Joan Sprout, Finfrock's daughter, testified that the ring with nine stones, each a birthstone representing Finfrock's four children and five grandchildren, was a mother's ring her family gave Finfrock about 10 years ago. She said the diamond ring was Finfrock's first engagement ring and the gold rope bracelet looked like something her mother would have worn, but said she didn't remember it specifically.

She said that she couldn't find the mother's ring or the engagement ring after she took an inventory of Finfrock's jewelry following her death.

Rodney Wolfe testified Wednesday that he was held at the Washington County Detention Center with Hammersla and had a conversation with him about the case.

"At first, it was brought up how Maryland executed people," Wolfe said.

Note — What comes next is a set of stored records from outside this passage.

Lemma number_digits s n :
  number 10 dec_digit s = Some n → Forall (λ c, is_digit c = true) s.
Proof.
  intros H. apply Forall_forall. intros c Hc. destruct (is_digit c) eqn:E; [done |].
  rewrite (number_bad _ _ c) in H; [done | done |]. unfold dec_digit. by rewrite E.
Qed.

Lemma digit_word c : is_digit c = true → bytes_space c = false ∧ c ≠ ":"%char.
Proof. destruct c as [[] [] [] [] [] [] [] []]; vm_compute; done. Qed.

Lemma parse_authority_ok host pt n :
  host ≠ [] → head host ≠ Some "["%char → pt ≠ [] → Z.of_nat (length pt) <= 4300 →
  number 10 dec_digit pt = Some n →
  parse_authority (host ++ ":"%char :: pt) = Ok (Some (host, n)).
Proof.
  intros Hh Hb Hp Hl Hn. pose proof (number_digits _ _ Hn) as Hd. rewrite Forall_forall in Hd.
  unfold parse_authority. rewrite reverse_app, reverse_cons, <- app_assoc. cbn [app].
  rewrite partition_sep.
  2: { rewrite elem_of_reverse. intros Hc. by apply Hd, digit_word in Hc as []. }
  rewrite !reverse_involutive. rewrite !(bool_decide_eq_false_2 (_ = [])) by done.
  assert (forallb latin1_digit pt = true) as ->.
  { apply forallb_forall. intros c Hc%list_elem_of_In. unfold latin1_digit. by rewrite (Hd c Hc). }
  cbn [orb negb]. unfold int_of. rewrite Hn.
  assert (4300 <? Z.of_nat (length pt) = false) as -> by lia. cbn [rbind].
  destruct host as [| c host]; [done |]. cbn in Hb.
  destruct (decide (c = "["%char)) as [-> | Hne]; [done |].
  assert (match c with
    | "["%char => match reverse host with "]"%char :: h' => reverse h' | _ => c :: host end
    | _ => c :: host end = c :: host) as E; [| by rewrite E].
  destruct c as [[] [] [] [] [] [] [] []]; try done.
Qed.

Section Requests.
Context (allowed : string → bool) (getaddrinfo : Resolver) (dialer : string → Z → result unit).
Context (cw uw : bool).

(** the proxy serves what it was asked.  However the bytes of a request
    "CONNECT host:port HTTP/1.1" (with any headers, within the size limit)
    are cut into chunks, the handler decides on that host and that port, and
    closes the client last. *)
Theorem connect_request_served (host pt : list ascii) n (headers rest : list ascii) chunks :
  word host → head host ≠ Some "["%char → pt ≠ [] → Z.of_nat (length pt) <= 4300 →
  number 10 dec_digit pt = Some n →
  (headers = [] ∨ ∃ h, headers = (CRLF ++ h)%list) →
  let head := (chars "CONNECT " ++ host ++ ":"%char :: pt ++ chars " HTTP/1.1" ++ headers)%list in
  split_on END_OF_HEAD (mjoin chunks) = Some (head, rest) →
  Forall (λ c, c ≠ []) chunks → Z.of_nat (length head) + 3 <= MAX_HEADER_BYTES →
  ∃ leftover, leftover `prefix_of` rest
    ∧ fst (handle allowed getaddrinfo dialer cw uw (Ok <$> chunks))
      = (fst (connect allowed getaddrinfo dialer cw uw leftover host n) ++ [ClientClosed])%list.
Proof.
  intros [Hh Hhs] Hb Hp Hl Hn Hhead head Hs Hc Hlen.
  destruct (read_head_chunks chunks [] head rest Hs Hc Hlen) as (leftover & Hr & Hpre).
  exists leftover. split; [done |]. unfold handle. rewrite Hr.
  assert (Hreq : request allowed getaddrinfo dialer cw uw head leftover
    = connect allowed getaddrinfo dialer cw uw leftover host n).
  { pose proof (number_digits _ _ Hn) as Hd.
    assert (Hpw : Forall (λ c, bytes_space c = false) pt)
      by (eapply Forall_impl; [exact Hd |]; intros c Hx; by apply digit_word).
    set (line := (chars "CONNECT " ++ host ++ ":"%char :: pt ++ chars " HTTP/1.1")%list).
    assert (Hcr : "013"%char ∉ line).
    { unfold line. rewrite !not_elem_of_app, not_elem_of_cons, not_elem_of_app.
      rewrite Forall_forall in Hhs, Hpw.
      split_and!; try (by apply (bool_decide_eq_false_1 _)); intros Hin;
        by (apply Hhs in Hin || apply Hpw in Hin). }
    assert (Hline : match split_on CRLF head with Some (l, _) => l | None => head end = line).
    { assert (head = line ++ headers)%list as -> by (unfold head, line; by rewrite <- !app_assoc, <- app_comm_cons, <- app_assoc).
      destruct Hhead as [-> | [h ->]].
      - rewrite app_nil_r. destruct (split_on CRLF line) as [[l b] |] eqn:E; [| done].
        apply split_on_Some in E. exfalso. apply Hcr. rewrite E. apply elem_of_app. right. left.
      - unfold CRLF. by rewrite (split_on_fresh "013"%char ["010"%char] line h Hcr). }
    unfold request. rewrite Hline. unfold line.
    change (chars "CONNECT ") with (chars "CONNECT" ++ [" "%char])%list.
    change (chars " HTTP/1.1") with (" "%char :: chars "HTTP/1.1").
    rewrite <- app_assoc. cbn [app]. rewrite split_bytes_cons; [| | done].
    2: { split; [done |]. by apply (bool_decide_eq_true_1 _). }
    rewrite app_comm_cons, app_assoc, split_bytes_cons; [| | done].
    2: { split; [by destruct host |]. apply Forall_app. split; [done |]. by constructor. }
    rewrite split_bytes_last by (split; [done | by apply (bool_decide_eq_true_1 _)]).
    rewrite bool_decide_eq_true_2 by done. cbn [negb].
    by rewrite parse_authority_ok with (n := n). }
  destruct head as [| c hd] eqn:Eh; [done |]. rewrite Hreq.
  by destruct (connect _ _ _ _ _ leftover host n).
Qed.

(** What the proxy has decided about a name and a port before it resolves it. *)
Definition authorised (domain : string) (port : Z) : Prop :=
  allowed domain = true ∧ port ∈ ALLOWED_CONNECT_PORTS.

(** The address of a resolution in which every address is safe. *)
Definition pinned (domain : string) (port : Z) (addr : string) : Prop :=
  ∃ rest, getaddrinfo domain port = Ok (addr :: rest)
    ∧ Forall (λ a, ip_is_safe a = true) (addr :: rest).

(** An egress decision: the actions before the client is closed. *)
Inductive decision : list action → Prop :=
| D_silent : decision []
| D_refused s : s = BAD ∨ s = BLOCKED → decision [Replied s]
| D_unresolved domain port : authorised domain port → decision [Resolved domain port]
| D_unsafe domain port :
    authorised domain port → (∀ a, ¬ pinned domain port a) →
    decision [Resolved domain port; Replied BLOCKED]
| D_dialed domain port addr acts :
    authorised domain port → pinned domain port addr →
    dialer addr port ≠ Ok tt → acts = [] ∨ acts = [Replied BLOCKED] →
    decision (Resolved domain port :: Dialed addr port :: acts)
| D_tunnel domain port addr acts :
    authorised domain port → pinned domain port addr →
    dialer addr port = Ok tt →
    (∀ a, a ∈ acts → a = Replied CONNECT_OK ∨ (∃ l, a = Forwarded l) ∨ a = Spliced) →
    decision (Resolved domain port :: Dialed addr port :: acts ++ [UpstreamClosed]).

Lemma tunnel_decision leftover addr port domain :
  authorised domain port → pinned domain port addr →
  decision (Resolved domain port :: fst (tunnel dialer cw uw leftover addr port)).
Proof.
  intros Ha Hr. unfold tunnel. destruct (dialer addr port) as [[] | e] eqn:Ed.
  - repeat case_match; simplify_eq; cbn [fst]; apply D_tunnel; try done; set_solver.
  - case_match; cbn [fst]; apply D_dialed; auto; congruence.
Qed.

Lemma connect_decision leftover host port :
  decision (fst (connect allowed getaddrinfo dialer cw uw leftover host port)).
Proof.
  unfold connect. set (domain := of_chars _).
  destruct (allowed domain) eqn:Ea; cbn [negb]; [| constructor; auto].
  case_bool_decide as Hp; cbn [negb]; [| constructor; auto].
  unfold resolve_and_pin. destruct (resolve_and_check getaddrinfo domain port) as [a | e] eqn:Er;
    cbn [rbind pa_ip].
  - pose proof (tunnel_decision leftover a port domain (conj Ea Hp)
      (proj1 (resolve_and_check_ok _ _ _ _) Er)) as H.
    by destruct (tunnel dialer cw uw leftover a port).
  - destruct (_ || _); cbn [fst].
    + apply D_unsafe; [by split |]. intros a Ha%resolve_and_check_ok. congruence.
    + by apply D_unresolved.
Qed.

(** C16: no egress without authorisation.  Whatever bytes a client sends, the
    handler closes it last, and before that takes one of six courses; in all
    of them it resolves a name at most once, only after the fetch's allowlist
    has accepted that very name and for port 80 or 443; it dials at most once,
    the first address of a resolution in which every address is safe; it says
    the connection is established only on a dialled upstream, which it closes;
    and otherwise it says 400 or 403 at most once. *)
Theorem egress_authorised recv :
  ∃ acts, fst (handle allowed getaddrinfo dialer cw uw recv) = (acts ++ [ClientClosed])%list
    ∧ decision acts.
Proof.
  unfold handle. destruct (read_head [] recv) as [[[| c head] leftover] | e].
  - by exists []; split; [| constructor].
  - exists (fst (request allowed getaddrinfo dialer cw uw (c :: head) leftover)).
    split; [by destruct (request _ _ _ _ _ _ _) |]. unfold request.
    set (line := match split_on CRLF (c :: head) with Some (l, _) => l | None => c :: head end).
    destruct (split_bytes line []) as [| v [| a [| x r]]]; try (constructor; auto).
    case_match; [constructor; auto |].
    destruct (parse_authority a) as [[[host port] |] | e]; try (constructor; auto).
    apply connect_decision.
  - by exists []; split; [| constructor].
Qed.
End Requests.

Lemma connect_request_served_witness :
  ∃ leftover, leftover `prefix_of` chars "hello"
    ∧ fst (handle (domain_allowed ["kabum.com.br"]) demo_resolver (λ _ _, Ok tt) true true
        (Ok <$> [chars "CONNECT kabum"; chars ".com.br:443 HTTP/1.1" ++ CRLF; CRLF ++ chars "hello"]%list))
      = (fst (connect (domain_allowed ["kabum.com.br"]) demo_resolver (λ _ _, Ok tt) true true
          leftover (chars "kabum.com.br") 443) ++ [ClientClosed])%list.
Proof.
  apply (connect_request_served _ _ _ _ _ (chars "kabum.com.br") (chars "443") 443 [] (chars "hello")).
  - split; [discriminate | apply (bool_decide_eq_true_1 _); vm_compute; reflexivity].
  - discriminate.
  - discriminate.
  - vm_compute. discriminate.
  - vm_compute. reflexivity.
  - left. reflexivity.
  - vm_compute. reflexivity.
  - apply (bool_decide_eq_true_1 _). vm_compute. reflexivity.
  - vm_compute. discriminate.
Defined.

(** a request can end the handler without an answer.  [str.isdigit]
    accepts superscript digits that [int] refuses, so the ValueError of
    "CONNECT kabum.com.br:2" with a superscript two leaves the handler: the
    client gets no 400 and no 403. *)
Theorem superscript_port_kills_the_handler (allowed : string → bool) g dialer cw uw :
  handle allowed g dialer cw uw
    [Ok (chars "CONNECT kabum.com.br:" ++ "178"%char :: chars " HTTP/1.1" ++ END_OF_HEAD)%list]
  = ([ClientClosed], Some (Exn ValueError "invalid literal for int() with base 10")).
Proof. vm_compute. reflexivity. Qed.

(** The whole argument list handed to the browser is scrubbed. *)
Lemma strip_dangerous_browser_args_spec args a :
  a ∈ strip_dangerous_browser_args args ↔
  a ∈ args ∧ ∀ bad, bad ∈ DANGEROUS_BROWSER_ARGS → ¬ chars bad `prefix_of` chars a.
Proof.
  unfold strip_dangerous_browser_args. rewrite list_elem_of_filter.
  rewrite <- not_true_iff_false, existsb_exists. split.
  - intros [Hb Ha]. split; [done |]. intros bad Hin Hp. apply Hb. exists bad.
    split; [by apply list_elem_of_In | by apply bool_decide_eq_true].
  - intros [Ha Hb]. split; [| done].
    intros (bad & Hin%list_elem_of_In & Hp%bool_decide_eq_true). by apply (Hb bad).
Qed.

Then Wolfe said he asked him what was going on with his case and Hammersla responded by saying that police had come for more hair and blood samples, but he refused, and that police had taken his clothes.

"I asked him if he did what they said he did," Wolfe testified. "He replied with a shake of his head, yes."

Hutchison, on cross-examination, asked Wolfe if he's been convicted over the past 10 years on attempted armed robbery and drug distribution charges. Wolfe said yes.

A 10-year-old boy took the stand for the defense in the middle of the state's case Wednesday because the time was more convenient for him, Hutchison said. The Smithsburg boy said that he was waiting for a school bus at about 7 a.m. on Nov. 12, 2003, in the Holiday Drive area.

He said, "I saw a weird guy. He had black on." The boy went on to say that the man was "acting kind of weird, crawling around kind of, sneaking around."

The prosecution did not cross-examine the youth.

Out of the jury's presence and after the state rested its case Wednesday, Washington County Circuit Judge Frederick C. Wright III denied Hutchison's motion for acquittal on all counts.

Hutchison said that the defense's case might take about 15 to 20 minutes today.

Wright said that the case, originally scheduled to last through Friday, was "ahead of schedule." Closing arguments could be made today, he said.

A jury of six women and six men are hearing the case. The trial is to resume today at 9 a.m.